Major Wi-Fi changes ahead

The new chipset is half the size of the previous product, and uses one-third less power. Other changes boost the radio's range and signal reliability, and significantly reduce radio interference, according to the company. Other changes make it easier to win transceiver certification in various geographies.

The new chip also features 80MHz channels, compared to the 20MHz channels in most Wi-Fi radios, and the 40MHz channels that 802.11n can support as an option. The wider the channel the greater the throughput. With 80MHz, the Quantenna chipset can support emerging standards such as 802.11ac, which will offer at least 1Gps in the under-6GHz frequency band.

"[O]ur 4x4 MIMO devices now approach the price range of 3x3 MIMO devices that have significantly less reach and reliability," according to Quantenna CEO David French, in a statement.

Multiple Input Multiple Output is a technique that creates multiple data streams, one for each set of paired antennas -- one sending, one receiving. It's used in 802.11n (Wi-Fi) but also in mobile WiMAX and Long Term Evolution cellular wireless networks. Combined with other techniques, the result is a huge improvement in the overall data rate and in actual throughput. There are other benefits as well: as distance increases, the data rate falls off much more slowly, and the signal itself is more resilient.

All of the benefits increase with more antennas, or more accurately more antenna pairs. Most 11n Wi-Fi clients use two  antennas, most access points use three. Quantenna and Qualcomm are among the very few using a 4x4 configuration.

Quantenna's main customers are equipment makers, carriers and service providers that want to use high-throughput wireless connectivity to distribute bandwidth-hungry applications such as high-definition video throughout an entire home to multiple screens or devices.

There are proprietary wireless technologies intended to do the same thing, from companies such as Amimon and SiBEAM. LG Electronics is offering a new line of HD screens based on Amimon's second generation 1080p chipset, which runs in the 5GHz unlicensed band.
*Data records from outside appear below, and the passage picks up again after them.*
(** X10. In every year from 1001 to 9999 (the last year of [datetime]) the
    season label is [YYYY-YY], seven characters: the year the season starts
    in (the year before the current one until September, the current one
    from October) and the last two digits of the year after; and the label
    computed for the previous season is the label the same month of the year
    before would give. *)
Theorem season_labels (year month : Z) :
  1001 <= year <= 9999 ->
  let start := if (month <? 10)%Z then year - 1 else year in
  season_of year month = py_str start +:+ "-" +:+ fmt_02d ((start + 1) mod 100) /\
  String.length (season_of year month) = 7%nat /\
  prev_season_of (season_of year month) = Return (season_of (year - 1) month).
Proof.
  intros Hy start.
  pose proof seasons_checked as H. rewrite forallb_forall in H.
  specialize (H (Z.to_nat year)).
  rewrite Z2Nat.id in H by lia.
  assert (Hin : In (Z.to_nat year) (seq (Z.to_nat 1001) (Z.to_nat 8999)))
    by (apply in_seq; lia).
  apply H in Hin. apply andb_prop in Hin as [Hchain Hshape].
  unfold season_chain_ok in Hchain. unfold season_shape_ok in Hshape.
  cbn [forallb] in Hchain, Hshape.
  apply andb_prop in Hchain as [Hc1 Hc2]. apply andb_prop in Hc2 as [Hc10 _].
  apply andb_prop in Hshape as [Hs1 Hs2]. apply andb_prop in Hs2 as [Hs10 _].
  apply andb_prop in Hs1 as [Hs1 Hl1]. apply andb_prop in Hs10 as [Hs10 Hl10].
  apply String.eqb_eq in Hs1, Hs10. apply Nat.eqb_eq in Hl1, Hl10.
  rewrite (season_of_month year month), (season_of_month (year - 1) month).
  unfold start. destruct (month <? 10)%Z.
  - change (1 <? 10)%Z with true in Hs1. cbv iota in Hs1.
    split; [exact Hs1|]. split; [exact Hl1|].
    destruct (prev_season_of (season_of year 1)); [|discriminate Hc1].
    apply String.eqb_eq in Hc1. rewrite Hc1. reflexivity.
  - change (10 <? 10)%Z with false in Hs10. cbv iota in Hs10.
    split; [exact Hs10|]. split; [exact Hl10|].
    destruct (prev_season_of (season_of year 10)); [|discriminate Hc10].
    apply String.eqb_eq in Hc10. rewrite Hc10. reflexivity.
Qed.

Lemma season_labels_witness :
  1001 <= 2024 <= 9999 /\
  season_of 2024 11 = "2024-25" /\
  season_of 2024 11 = py_str 2024 +:+ "-" +:+ fmt_02d ((2024 + 1) mod 100) /\
  String.length (season_of 2024 11) = 7%nat /\
  prev_season_of (season_of 2024 11) = Return (season_of (2024 - 1) 11).
Proof.
  split; [lia|]. split; [reflexivity|].
  apply (season_labels 2024 11). lia.
Defined.

(** ** [head] and [pd.concat] *)

Lemma nrows_head_le n df : 0 <= n -> Z.of_nat (nrows (head n df)) <= n.
Proof.
  intros Hn. unfold head. cbn [nrows].
  destruct (0 <=? n)%Z eqn:E; [|apply Z.leb_gt in E; lia].
  pose proof (Nat.le_min_l (Z.to_nat n) (nrows df)). lia.
Qed.

Lemma nrows_head_0 df : nrows (head 0 df) = 0%nat.
Proof. reflexivity. Qed.

Lemma assoc_head n df c :
  0 <= n ->
  assoc c (cols (head n df)) = firstn (Z.to_nat n) <$> assoc c (cols df).
Proof.
  intros Hn. unfold head. cbn [cols].
  destruct (0 <=? n)%Z eqn:E; [|apply Z.leb_gt in E; lia].
  induction (cols df) as [|[k0 v0] l IH]; [reflexivity|].
  rewrite fmap_cons. cbn [assoc fst snd].
  destruct (String.eqb c k0); [reflexivity|exact IH].
Qed.
(** * Order and payment orchestrator of the kids-fashion backend

    A shallow embedding of [src/main.py] (the handlers
    [create_payment_order], [verify_payment] and [payment_webhook]) with the
    pieces of the Python runtime they rely on: dynamically typed values,
    truthiness, [dict.get], binary64 arithmetic with [round], SHA-256 and
    HMAC, and a document store with [update_one]. *)

From Stdlib Require Import ZArith List String Ascii Bool Lia.
From Stdlib Require Import Floats.SpecFloat.
From stdpp Require Import gmap strings list fin_maps.
Import ListNotations.

#[local] Open Scope string_scope.
#[local] Open Scope list_scope.
#[local] Open Scope Z_scope.

(** ** Python values *)

Module Py.

(** What a JSON body, a pymongo document or a handler result can hold.
    A [dict] keeps its items in insertion order, keys unique. *)
#[warnings="-register-all"]
Inductive value : Type :=
| VNone
| VBool (b : bool)
| VInt (z : Z)
| VFloat (f : spec_float)
| VStr (s : string)
| VList (l : list value)
| VDict (d : list (string * value)).

Abbreviation dict := (list (string * value)).

(** The exceptions that the modelled code can raise.  FastAPI answers an
    [HTTPException] with its status and detail, and any other exception
    with status 500. *)
Inductive exn : Type :=
| HTTPException (status_code : Z) (detail : string)
| AttributeError (msg : string)
| OverflowError (msg : string)
| ValueError (msg : string)
| UnicodeEncodeError (msg : string)
| JSONDecodeError
| RequestException.

Inductive result (A : Type) : Type :=
| Return (a : A)
| Raise (e : exn).
Arguments Return {A} a.
Arguments Raise {A} e.

(** [bool(v)] *)
Definition truthy (v : value) : bool :=
  match v with
  | VNone => false
  | VBool b => b
  | VInt z => negb (z =? 0)
  | VFloat (S754_zero _) => false
  | VFloat _ => true
  | VStr s => negb (String.eqb s "")
  | VList l => match l with [] => false | _ => true end
  | VDict d => match d with [] => false | _ => true end
  end.

(** [a or b] *)
Definition or_ (a b : value) : value := if truthy a then a else b.

(** Item lookup in a dict. *)
Fixpoint lookup (k : string) (d : dict) : option value :=
  match d with
  | [] => None
  | (k', v) :: d' => if String.eqb k k' then Some v else lookup k d'
  end.

(** [d[k] = v]: replaces the value in place, or adds the item at the
    end. *)
Fixpoint setitem (k : string) (v : value) (d : dict) : dict :=
  match d with
  | [] => [(k, v)]
  | (k', v') :: d' =>
      if String.eqb k k' then (k', v) :: d' else (k', v') :: setitem k v d'
  end.

(** [d.get(k, default)] *)
Definition dict_get (d : dict) (k : string) (default : value) : value :=
  match lookup k d with
  | Some v => v
  | None => default
  end.

(** [v.get(k, default)] on an arbitrary value: only a dict has the
    attribute. *)
Definition get (v : value) (k : string) (default : value) : result value :=
  match v with
  | VDict d => Return (dict_get d k default)
  | VNone => Raise (AttributeError "'NoneType' object has no attribute 'get'")
  | VBool _ => Raise (AttributeError "'bool' object has no attribute 'get'")
  | VInt _ => Raise (AttributeError "'int' object has no attribute 'get'")
  | VFloat _ => Raise (AttributeError "'float' object has no attribute 'get'")
  | VStr _ => Raise (AttributeError "'str' object has no attribute 'get'")
  | VList _ => Raise (AttributeError "'list' object has no attribute 'get'")
  end.

(** Structural equality of values, used by the store to compare a stored
    field with a query operand. *)
Definition spec_float_eqb (x y : spec_float) : bool :=
  match x, y with
  | S754_zero a, S754_zero b => Bool.eqb a b
  | S754_infinity a, S754_infinity b => Bool.eqb a b
  | S754_nan, S754_nan => true
  | S754_finite a m e, S754_finite b n f =>
      Bool.eqb a b && Pos.eqb m n && (e =? f)
  | _, _ => false
  end.

Fixpoint value_eqb (x y : value) {struct x} : bool :=
  match x, y with
  | VNone, VNone => true
  | VBool a, VBool b => Bool.eqb a b
  | VInt a, VInt b => a =? b
  | VFloat a, VFloat b => spec_float_eqb a b
  | VStr a, VStr b => String.eqb a b
  | VList l, VList l' =>
      (fix go (l l' : list value) {struct l} : bool :=
         match l, l' with
         | [], [] => true
         | a :: r, b :: r' => value_eqb a b && go r r'
         | _, _ => false
         end) l l'
  | VDict d, VDict d' =>
      (fix go (d d' : dict) {struct d} : bool :=
         match d, d' with
         | [], [] => true
         | (k, a) :: r, (k', b) :: r' =>
             String.eqb k k' && value_eqb a b && go r r'
         | _, _ => false
         end) d d'
  | _, _ => false
  end.

(** [s.encode()]: a [string] is kept as the sequence of its UTF-8 bytes.
    (A [str] with a lone surrogate has no such bytes; request text that may
    hold one is [code_points], encoded by [text_encode].) *)
Definition encode (s : string) : list Z :=
  map (fun b => Z.of_N (Byte.to_N b)) (list_byte_of_string s).

End Py.
Import Py.

(** ** [hashlib.sha256] (FIPS 180-4) on 32-bit words kept in [Z] *)

Module hashlib.

Definition wrap32 (x : Z) : Z := Z.land x 0xFFFFFFFF.
Definition add32 (x y : Z) : Z := wrap32 (x + y).
Definition rotr (n x : Z) : Z :=
  Z.lor (Z.shiftr x n) (wrap32 (Z.shiftl x (32 - n))).
Definition not32 (x : Z) : Z := Z.lxor x 0xFFFFFFFF.

Definition ch (x y z : Z) : Z := Z.lxor (Z.land x y) (Z.land (not32 x) z).
Definition maj (x y z : Z) : Z :=
  Z.lxor (Z.lxor (Z.land x y) (Z.land x z)) (Z.land y z).
Definition bsig0 (x : Z) : Z := Z.lxor (Z.lxor (rotr 2 x) (rotr 13 x)) (rotr 22 x).
Definition bsig1 (x : Z) : Z := Z.lxor (Z.lxor (rotr 6 x) (rotr 11 x)) (rotr 25 x).
Definition ssig0 (x : Z) : Z := Z.lxor (Z.lxor (rotr 7 x) (rotr 18 x)) (Z.shiftr x 3).
Definition ssig1 (x : Z) : Z := Z.lxor (Z.lxor (rotr 17 x) (rotr 19 x)) (Z.shiftr x 10).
Quantenna is betting that vendors would prefer a standards-based technology, especially one as widely adopted and as relatively inexpensive as Wi-Fi. In March, NetGear unveiled its first Quantenna-based home-entertainment products, the High-Performance Wireless-N HD Home Theater Adapters. You plug one into the home router or gateway to stream HD video from the network to a second NetGear adapter plugged into a Blu-Ray DVD player, Ethernet-enabled TV or set-top box. The adapter will be available probably in late Q3, according to a NetGear spokewoman.

In February, Quantenna raised $15 million from its current backers in a fourth financing round, for a total of about $60 million.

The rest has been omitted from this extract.